**ASSIGNED TASK**
Below are some records. Return exactly the lines from the one containing "Definition mark_mine (cell : Cell) (s" through the one containing "if bool_decide (cell ∈ safes kb) then kb", both included, and only those.

Items from a data source:
(** * Minesweeper knowledge engine: a shallow embedding and its properties

    Source: [Lecture 01-Knowledge/projects/minesweeper/minesweeper.py].

    The Python classes [Sentence] and [MinesweeperAI] are embedded as
    records with explicit state passing.  A Python [set] of cells is a
    [gset]; the list [self.knowledge] is a [list]; Python integers are
    [Z].  The code is duck-typed in the cell type ([Sentence] only hashes
    and compares cells), so everything that does not compute neighbours is
    stated for any countable cell type, and the board-specific parts for
    cells that are pairs of integers. *)

From Stdlib Require Import ZArith Lia.
From stdpp Require Import gmap list.

Local Open Scope Z_scope.
Set Warnings "-clear-no-such-hyp".

(** ** class Sentence *)

Module Sentence.
Section sentence.
Context `{Countable Cell}.

(** [Sentence(cells, count)]: [self.cells = set(cells)], [self.count = count]. *)
Record t := init { cells : gset Cell; count : Z }.

(** [__eq__]: same cell set and same count. *)
#[global] Instance eq_dec : EqDecision t.
Proof. solve_decision. Defined.

(** [known_mines]: a copy of the cells when [len(cells) == count] and
    [count > 0], the empty set otherwise. *)
Definition known_mines (s : t) : gset Cell :=
  if bool_decide (Z.of_nat (size (cells s)) = count s) && bool_decide (count s > 0)
  then cells s
  else ∅.

(** [known_safes]: a copy of the cells when [count == 0], the empty set
    otherwise. *)
Definition known_safes (s : t) : gset Cell :=
  if bool_decide (count s = 0) then cells s else ∅.

(** [mark_mine]: the updated sentence together with the returned flag. *)
Definition mark_mine (cell : Cell) (s : t) : t * bool :=
  if bool_decide (cell ∈ cells s)
  then (init (cells s ∖ {[cell]}) (count s - 1), true)
  else (s, false).

(** [mark_safe]: the updated sentence together with the returned flag. *)
Definition mark_safe (cell : Cell) (s : t) : t * bool :=
  if bool_decide (cell ∈ cells s)
  then (init (cells s ∖ {[cell]}) (count s), true)
  else (s, false).
End sentence.
Global Arguments t Cell {_ _}.
End Sentence.

(** ** class MinesweeperAI *)

Module MinesweeperAI.
Section ai.
Context `{Countable Cell}.

Record t := Build {
  height : Z;
  width : Z;
  moves_made : gset Cell;
  mines : gset Cell;
  safes : gset Cell;
  knowledge : list (Sentence.t Cell)
}.

(** [__init__]: empty sets and an empty knowledge list. *)
Definition init (height width : Z) : t :=
  Build height width ∅ ∅ ∅ [].

Definition set_moves_made (kb : t) (m : gset Cell) : t :=
  Build (height kb) (width kb) m (mines kb) (safes kb) (knowledge kb).
Definition set_knowledge (kb : t) (k : list (Sentence.t Cell)) : t :=
  Build (height kb) (width kb) (moves_made kb) (mines kb) (safes kb) k.

(** [mark_mine]: nothing when the cell is already in [mines]; otherwise
    the cell is added and every stored sentence is updated in place. *)
Definition mark_mine (cell : Cell) (kb : t) : t :=
  if bool_decide (cell ∈ mines kb) then kb
  else Build (height kb) (width kb) (moves_made kb)
             ({[cell]} ∪ mines kb) (safes kb)
             (map (λ s, (Sentence.mark_mine cell s).1) (knowledge kb)).

(** [mark_safe]: the same with [safes]. *)
Definition mark_safe (cell : Cell) (kb : t) : t :=
  if bool_decide (cell ∈ safes kb) then kb
  else Build (height kb) (width kb) (moves_made kb)
             (mines kb) ({[cell]} ∪ safes kb)
             (map (λ s, (Sentence.mark_safe cell s).1) (knowledge kb)).

(** A [for x in some_set: f(x)] loop visits the elements in the order
    the set enumerates them. *)
Definition for_each (f : Cell → t → t) (xs : list Cell) (kb : t) : t :=
  foldl (λ acc x, f x acc) kb xs.

(** Body of [for sentence in copy.deepcopy(self.knowledge)]: [sentence]
    is a snapshot taken before the scan, the marks act on the live
    knowledge base. *)
Definition scan_step (st : t * bool) (sentence : Sentence.t Cell) : t * bool :=
  let new_mines := Sentence.known_mines sentence in
  let new_safes := Sentence.known_safes sentence in
  let st1 :=
    if bool_decide (new_mines ≠ ∅)
    then (for_each mark_mine (elements new_mines) st.1, true)
    else st in
  if bool_decide (new_safes ≠ ∅)
  then (for_each mark_safe (elements new_safes) st1.1, true)
  else st1.

(** One pass of the [while] body: [changes_made = False], then the scan
    of the snapshot. *)
Definition scan (kb : t) : t * bool :=
  foldl scan_step (kb, false) (knowledge kb).

(** [while changes_made: ...]; [None] when the fuel runs out first. *)
Fixpoint propagate (fuel : nat) (kb : t) : option t :=
  match fuel with
  | O => None
  | S fuel' =>
      let '(kb', changes_made) := scan kb in
      if changes_made then propagate fuel' kb' else Some kb'
  end.

(** Inner body of the two nested [for] loops of step 4, for the pair
    [sentence_1 = knowledge[i]], [sentence_2 = knowledge[j]]: the list of
    inferences it appends (none or one). *)
Definition infer_pair (k : list (Sentence.t Cell))
    (sentence_1 sentence_2 : Sentence.t Cell) : list (Sentence.t Cell) :=
  if bool_decide (Sentence.cells sentence_1 ⊆ Sentence.cells sentence_2) then
    let new_sentence :=
      Sentence.init (Sentence.cells sentence_2 ∖ Sentence.cells sentence_1)
                    (Sentence.count sentence_2 - Sentence.count sentence_1) in
    if bool_decide (0 < size (Sentence.cells new_sentence))%nat
       && bool_decide (new_sentence ∉ k)
    then [new_sentence] else []
  else if bool_decide (Sentence.cells sentence_2 ⊆ Sentence.cells sentence_1) then
    let new_sentence :=
      Sentence.init (Sentence.cells sentence_1 ∖ Sentence.cells sentence_2)
                    (Sentence.count sentence_1 - Sentence.count sentence_2) in
    if bool_decide (0 < size (Sentence.cells new_sentence))%nat
       && bool_decide (new_sentence ∉ k)
    then [new_sentence] else []
  else [].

**WRITTEN RESPONSE**
Definition mark_mine (cell : Cell) (s : t) : t * bool :=
  if bool_decide (cell ∈ cells s)
  then (init (cells s ∖ {[cell]}) (count s - 1), true)
  else (s, false).

(** [mark_safe]: the updated sentence together with the returned flag. *)
Definition mark_safe (cell : Cell) (s : t) : t * bool :=
  if bool_decide (cell ∈ cells s)
  then (init (cells s ∖ {[cell]}) (count s), true)
  else (s, false).
End sentence.
Global Arguments t Cell {_ _}.
End Sentence.

(** ** class MinesweeperAI *)

Module MinesweeperAI.
Section ai.
Context `{Countable Cell}.

Record t := Build {
  height : Z;
  width : Z;
  moves_made : gset Cell;
  mines : gset Cell;
  safes : gset Cell;
  knowledge : list (Sentence.t Cell)
}.

(** [__init__]: empty sets and an empty knowledge list. *)
Definition init (height width : Z) : t :=
  Build height width ∅ ∅ ∅ [].

Definition set_moves_made (kb : t) (m : gset Cell) : t :=
  Build (height kb) (width kb) m (mines kb) (safes kb) (knowledge kb).
Definition set_knowledge (kb : t) (k : list (Sentence.t Cell)) : t :=
  Build (height kb) (width kb) (moves_made kb) (mines kb) (safes kb) k.

(** [mark_mine]: nothing when the cell is already in [mines]; otherwise
    the cell is added and every stored sentence is updated in place. *)
Definition mark_mine (cell : Cell) (kb : t) : t :=
  if bool_decide (cell ∈ mines kb) then kb
  else Build (height kb) (width kb) (moves_made kb)
             ({[cell]} ∪ mines kb) (safes kb)
             (map (λ s, (Sentence.mark_mine cell s).1) (knowledge kb)).

(** [mark_safe]: the same with [safes]. *)
Definition mark_safe (cell : Cell) (kb : t) : t :=
  if bool_decide (cell ∈ safes kb) then kb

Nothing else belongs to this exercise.